A Fundação de Segurança da Internet das Coisas (IoTSF) sem fins lucrativos, auxilia todos os fabricantes, fornecedores e usuários finais de Iot para ajudar a proteger dispositivos de IoT.17 No entanto, a melhor contramedida para combater as vulnerabilidades de hardware é regulamentar o processo de fabricação de um dispositivo de Iot. Os fabricantes de dispositivos de IoT precisam ser responsabilizados por não aderir aos padrões regulatórios apropriados de IoT (não há nenhum padrão no momento da redação deste documento), padrões e/ou diretrizes industriais. Hoje, não há nenhuma implicação legal em não seguir os padrões, mas pode haver uma resistência no nível empresarial na adoção de um dispositivo de IoT abaixo do padrão de um fabricante. Essa resistência pode evitar a maioria das vulnerabilidades de hardware e pontos fracos de software que podem estar inerentemente disponíveis em dispositivos de IoT. Se as vulnerabilidades de hardware não forem mitigadas, o restante dos controles, metodologias, estruturas, tempo, recursos e investimento para tornar os dispositivos de IoT seguros não podem ser eficazes. Alguns dos regulamentos e resistências precisam ser conduzidos pelos respectivos governos, com a assistência da comunidade de segurança.

Software
As principais ameaças ao software ou firmware em dispositivos de IoT são que o software pode ser modificado ou descompilado para extrair credenciais e aproveitado para executar os ataques DDoS. As vulnerabilidades no nível de software são:

  • Código inseguro
  • Senhas padrão codificadas
  • Testes de software impróprios levando a backdoors
  • Ausência de autenticação forte durante o M2M, Interações H2M e máquina-para-homem (M2H)

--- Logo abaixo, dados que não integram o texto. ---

(** Entering a level: the buckets from the previous tick to the current one, at
    most one turn. *)
Lemma enter_level_spec tw it :
  iter_ok it ->
  let prev := tick (level it) (time_nanos tw (previous_time it)) in
  let cur := tick (level it) (time_nanos tw (current_time it)) in
  let n := bucket_count (Z.to_nat (level it)) in
  if cur <=? prev then enter_level tw it = Ok None
  else enter_level tw it =
    Ok (Some (mkIter (previous_time it) (current_time it) false (level it) (prev mod n)
                (prev mod n + Z.min (cur - prev + 1) n) (n - 1) false true)).
Proof.
  intros Hok prev cur n. pose proof (io_level _ Hok) as Hl.
  destruct (bucket_count_pow2 (level it) Hl) as (k & Hk & En). fold n in En.
  assert (Hn : 1 <= n <= 64).
  { rewrite En. split; [apply (Z.pow_le_mono_r 2 0); lia|apply (Z.pow_le_mono_r 2 k 6); lia]. }
  assert (Hsh : SHIFT !! Z.to_nat (level it) = Some (nth (Z.to_nat (level it)) SHIFT 0)).
  { rewrite (nth_lookup SHIFT). destruct (lookup_lt_is_Some_2 SHIFT (Z.to_nat (level it))) as [x ->]; [|done].
    rewrite shift_value. cbn. lia. }
  assert (Hbc : BUCKET_COUNTS !! Z.to_nat (level it) = Some n).
  { unfold n, bucket_count. rewrite (nth_lookup BUCKET_COUNTS).
    destruct (lookup_lt_is_Some_2 BUCKET_COUNTS (Z.to_nat (level it))) as [x ->]; [cbn; lia|done]. }
  assert (Hsv : 30 <= nth (Z.to_nat (level it)) SHIFT 0).
  { rewrite shift_value. assert (level it = 0 \/ level it = 1 \/ level it = 2 \/ level it = 3 \/ level it = 4)
      as [->|[->|[->|[->| ->]]]] by lia; vm_compute; discriminate. }
  assert (Htk : forall t, 0 <= tick (level it) (time_nanos tw t) < 2 ^ 34).
  { intros t. unfold tick. clear Hsh. set (s := nth _ _ _) in *. clearbody s. rewrite Z.shiftr_div_pow2 by lia.
    assert (Ht : 0 <= time_nanos tw t < 2 ^ 64).
    { unfold time_nanos, saturating_duration_since, saturating_sub, U64_MAX. case_match; lia. }
    assert (Hp : 2 ^ 30 <= 2 ^ s) by (apply Z.pow_le_mono_r; lia).
    split; [apply Z.div_pos; lia|]. apply Z.div_lt_upper_bound; [lia|].
    apply Z.lt_le_trans with (2 ^ 30 * 2 ^ 34); [lia|]. apply Z.mul_le_mono_nonneg_r; lia. }
  pose proof (Htk (previous_time it)) as Hp. pose proof (Htk (current_time it)) as Hc.
  unfold enter_level. rewrite Hsh. cbn [expect_some mbind res_bind].
  fold (tick (level it) (time_nanos tw (previous_time it))).
  fold (tick (level it) (time_nanos tw (current_time it))). fold prev cur in Hp, Hc |- *.
  destruct (Z.leb_spec cur prev) as [Hle|Hgt]; [done|]. rewrite Hbc. cbn [expect_some mbind res_bind].
  unfold n. rewrite land_bucket_mask by done. fold n.
  pose proof (Z.mod_pos_bound prev n ltac:(lia)) as Hm.
  rewrite checked_add_ok by lia. cbn [mbind res_bind].
  unfold wrap. rewrite (Z.mod_small (prev mod n)), (Z.mod_small (Z.min (cur - prev + 1) n)) by lia.
  rewrite checked_add_ok by lia. cbn [mbind res_bind]. by rewrite (io_done _ Hok).
Qed.

Lemma enter_level_ok tw it it' : iter_ok it -> enter_level tw it = Ok (Some it') ->
  iter_ok it' /\ level it' = level it /\ is_new_level it' = false /\ is_new_index it' = true /\
  end_index it' - index it' <= bucket_count (Z.to_nat (level it)) /\ current_time it' = current_time it.
Proof.
  intros Hok E. pose proof (enter_level_spec tw it Hok) as H. cbv zeta in H.
  set (n := bucket_count _) in *. case_match eqn:Ec; rewrite H in E; [discriminate|].
  apply Z.leb_gt in Ec.
  destruct (bucket_count_pow2 (level it) (io_level _ Hok)) as (k & Hk & En). fold n in En.
  assert (Hn : 1 <= n <= 64).
  { rewrite En. split; [apply (Z.pow_le_mono_r 2 0); lia|apply (Z.pow_le_mono_r 2 k 6); lia]. }
  set (pm := tick _ _ mod n) in *.
  assert (Hpm : 0 <= pm < n) by (apply Z.mod_pos_bound; lia).
  injection E as <-. cbn [level is_new_level is_new_index end_index index current_time].
  split; [|repeat (split; [done|]); split; [lia|done]].
  split; [done|apply Hok|]. intros _. cbn [index end_index index_mask level]. fold n. lia.
Qed.

(** The current bucket. *)
Definition cur_index it : Z := Z.land (index it) (wrap 8 (index_mask it)).

Lemma cur_index_valid it : iter_ok it -> is_new_level it = false -> valid_pos (level it) (cur_index it).
Proof.
  intros Hok Hn. destruct (io_index _ Hok Hn) as (Hi & He & Hm). split; [apply Hok|].
  destruct (bucket_count_pow2 (level it) (io_level _ Hok)) as (k & Hk & En).
  assert (1 <= 2 ^ k <= 64) by (split; [apply (Z.pow_le_mono_r 2 0); lia|apply (Z.pow_le_mono_r 2 k 6); lia]).
  unfold cur_index, wrap. rewrite Z.mod_small by lia. rewrite Hm, land_bucket_mask by apply Hok.
  rewrite En. apply Z.mod_pos_bound. lia.
Qed.

(** ** The measure of the iteration *)

Definition rest_levels (l : Z) : Z :=
  foldr Z.add 0 (drop (Z.to_nat l) BUCKET_COUNTS).

(** The bucket visits that are left. *)
Definition visits it : Z :=
  if is_new_level it then rest_levels (level it)
  else (end_index it - index it) + rest_levels (level it + 1).

(** The nodes in front of the sentinel. *)
Fixpoint before h (b : list ptr) : nat :=
  match b with
  | [] => 0
  | p :: b' => match timer_at h p with Some Sentinel => 0 | _ => S (before h b') end
  end.

Definition measure (N : Z) h B it : Z :=
  visits it * (N + 2) +
  (if is_new_level it || is_new_index it then N + 1 else Z.of_nat (before h (B (level it) (cur_index it)))).

Lemma before_le h b : (before h b <= length b)%nat.
Proof. induction b as [|p b IH]; cbn; [lia|]. destruct (timer_at h p) as [[]|]; lia. Qed.

Lemma before_ext h h' b : (forall p, p ∈ b -> timer_at h' p = timer_at h p) -> before h' b = before h b.
Proof.
  induction b as [|p b IH]; intros H; cbn; [done|]. rewrite H by left.
  destruct (timer_at h p) as [[]|]; [done|..]; rewrite IH by (intros q Hq; apply H; by right); done.
Qed.

Lemma before_snoc h b q s : s ∈ b -> timer_at h s = Some Sentinel -> before h (b ++ [q]) = before h b.
Proof.
  induction b as [|p b IH]; intros Hs Ht; [by apply elem_of_nil in Hs|]. cbn.
  apply elem_of_cons in Hs as [->|Hs]; [by rewrite Ht|].
  destruct (timer_at h p) as [[]|]; [done|..]; by rewrite IH.
Qed.

Lemma rest_levels_step l : 0 <= l < 5 -> rest_levels l = bucket_count (Z.to_nat l) + rest_levels (l + 1).
Proof.
  intros H. assert (l = 0 \/ l = 1 \/ l = 2 \/ l = 3 \/ l = 4) as [->|[->|[->|[->| ->]]]] by lia; reflexivity.
Qed.
Lemma rest_levels_nonneg l : 0 <= rest_levels l.
Proof.
  unfold rest_levels. destruct (Z.to_nat l) as [|[|[|[|[|n]]]]]; try (vm_compute; discriminate).
  cbn. by rewrite drop_nil.
Qed.

(** A bucket has no more nodes than the heap. *)
Lemma bucket_size m tw B O l i :
  wheel_inv m tw B O -> Z.of_nat (length (B l i)) <= Z.of_nat (size (cells (theap m))).
Proof.
  intros I. apply inj_le.
  assert (Hnd : NoDup (B l i)).
  { destruct (B l i) as [|p b] eqn:E; [constructor|]. pose proof (wi_buckets _ _ _ _ I) as BI.
    destruct (bi_out _ _ _ BI l i p) as [Hv Hs]; [rewrite E; left|].
    destruct (shape_lookup tw l i Hs Hv) as (w & d & _ & _ & Hg). rewrite <- E.
    apply (bi_repr _ _ _ BI l i d Hv Hg). }
  rewrite <- (size_list_to_set (C := gset ptr)) by done. rewrite <- size_dom. apply subseteq_size.
  intros p Hp%elem_of_list_to_set. destruct (bucket_live _ _ _ _ l i p I Hp) as [n Hn].
  by apply elem_of_dom_2 in Hn.
Qed.

Lemma heap_shrinks h h' :
  (forall p, is_Some (cells h' !! p) -> is_Some (cells h !! p)) ->
  Z.of_nat (size (cells h')) <= Z.of_nat (size (cells h)).
Proof.
  intros H. apply inj_le. rewrite <- !size_dom. apply subseteq_size. intros p.
  rewrite !elem_of_dom. apply H.
Qed.

Definition in_wheel B (O : list ptr) q : Prop := (exists l i, q ∈ B l i) \/ q ∈ O.

Lemma inv_shrinks m tw B O m' tw' B' O' :
  wheel_inv m tw B O -> wheel_inv m' tw' B' O' -> (forall q, in_wheel B' O' q -> in_wheel B O q) ->
  Z.of_nat (size (cells (theap m'))) <= Z.of_nat (size (cells (theap m))).
Proof.
  intros I I' H. apply heap_shrinks. intros p [n Hn].
  destruct (H p (wi_live _ _ _ _ I' p n Hn)) as [(l & i & Hp)|Hp].
  - destruct (bucket_live _ _ _ _ l i p I Hp) as [n' Hn']. eauto.
  - destruct (wi_owned _ _ _ _ I p Hp) as (_ & pos & g & e & Ht).
    apply timer_at_some in Ht as (n' & Hn' & _). eauto.
Qed.

Lemma upd_in_wheel B l i b O q : in_wheel (upd B l i b) O q -> q ∈ b \/ in_wheel B O q.
Proof.
  intros [(l' & i' & Hq)|Hq]; [|right; by right]. unfold upd in Hq. case_decide; [by left|].
  right. left. eauto.
Qed.

Lemma popped_in_wheel m tw B it p e g m' tw' B' O r q :
  popped_as m tw B it p e g m' tw' B' O r -> in_wheel B' O q -> in_wheel B [p] q.
Proof.
  intros Hpop Hq. destruct Hpop; [done| |].
  - apply upd_in_wheel in Hq as [[Hx| ->]%elem_snoc|[Hx|Hx%elem_of_nil]]; [left; eauto|right; left|by left|done].
  - destruct Hq as [Hx|Hx%elem_of_nil]; [by left|done].
Qed.

Lemma before_popped m tw B it p e g m' tw' B' O r l i s :
  popped_as m tw B it p e g m' tw' B' O r ->
  p ∉ B l i -> s ∈ B l i -> timer_at (theap m) s = Some Sentinel ->
  before (theap m') (B' l i) = before (theap m) (B l i).
Proof.
  intros Hpop Hp Hs Ht.
  destruct Hpop as [| ? ? ? ? h' ? ? ? ? ? ? Hat |]; cbn [theap with_theap put_nodes].
  - done.
  - assert (He : before h' (B l i) = before (theap m) (B l i)).
    { apply before_ext. intros q Hq. apply Hat. by intros ->. }
    unfold upd. case_decide as E; [|done]. destruct E; subst.
    rewrite (before_snoc _ _ _ s); [done|done|]. rewrite Hat; [done|]. by intros ->.
  - apply before_ext. intros q Hq. unfold timer_at. cbn. rewrite lookup_delete_ne; [done|]. by intros ->.
Qed.

(** The node of an [Expired] event: its entry is due and no longer points to it. *)
Definition expired_event m p (now : Instant) : Prop :=
  (forall e g, tn_of m e <> Some (p, g)) /\
  exists e g ei t, timer_at (theap m) p = Some (TimerEntry None g e e) /\ is_Some (dnodes m !! e) /\
    infos m !! e = Some ei /\ fst (expiration_state ei) = Some t /\ t <= now.

Definition event_ok m it' (O : list ptr) (r : round_result) (now : Instant) : Prop :=
  match r with
  | Continue => O = [] /\ iter_ok it'
  | Return None => O = [] /\ is_done it' = true
  | Return (Some (Expired p)) => O = [p] /\ iter_ok it' /\ expired_event m p now
  | Return (Some _) => O = [] /\ iter_ok it'
  end.

(** What one round of the loop guarantees, with [N] bounding the nodes. *)
Definition round_post (N : Z) m tw B it (out : res (Mem K * TimerWheel * TimerEventsIter * round_result)) : Prop :=
  exists m' tw' it' r B' O, out = Ok (m', tw', it', r) /\
    wheel_inv m' tw' B' O /\ wheel_frame m m' /\ same_clock tw tw' /\ shape tw' /\
    event_ok m' it' O r (current_time it) /\
    Z.of_nat (size (cells (theap m'))) <= Z.of_nat (size (cells (theap m))) /\
    current_time it' = current_time it /\ previous_time it' = previous_time it /\
    (r <> Return None -> measure N (theap m') B' it' < measure N (theap m) B it).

O Projeto Aberto de Segurança em Aplicações Web (OWASP) ajuda os fabricantes de IoT a construir softwares IoT seguros e classifica periodicamente as 10 vulnerabilidades de software de IoT.

Nível Empresa/Rede
Assim como outros dispositivos de rede, as ameaças mais comuns de dispositivos de IoT no nível da empresa/rede são a espionagem, os ataques man-in-the-middle (MiTM) e o roubo de largura de banda. As três medidas sugeridas para proteção contra essas ameaças são:18

  1. Identificar e inventariar os dispositivos de IoT na empresa e certificar-se de que eles estejam integrados no programa de gerenciamento de ativos da empresa.
  2. Definir padrões e linhas de base para a segurança de dispositivos de IoT com base em políticas e padrões empresariais.
  3. Implementar os controles de segurança necessários para mitigar o risco de IoT.

Recomenda-se a segmentação de todos os dispositivos de IoT em uma zona de rede separada, o que torna mais fácil a quarentena de toda a zona de IoT no caso de uma violação.19 O resto da TI pode continuar suas operações sem qualquer impacto significativo.

Se a segmentação e o zoneamento não forem viáveis, adotando-se um modelo de rede definida por software (SDN) que não apenas melhora a segurança de IoT, como também ajuda na identificação da localização sugerida da violação.20

Outros controles comuns que precisam ser implementados para dispositivos de IoT são os mesmos controles que se aplicam à maioria da infra-estrutura de TI atualmente. São autenticação de dois fatores, senhas mais fortes ou autenticação baseada em chave.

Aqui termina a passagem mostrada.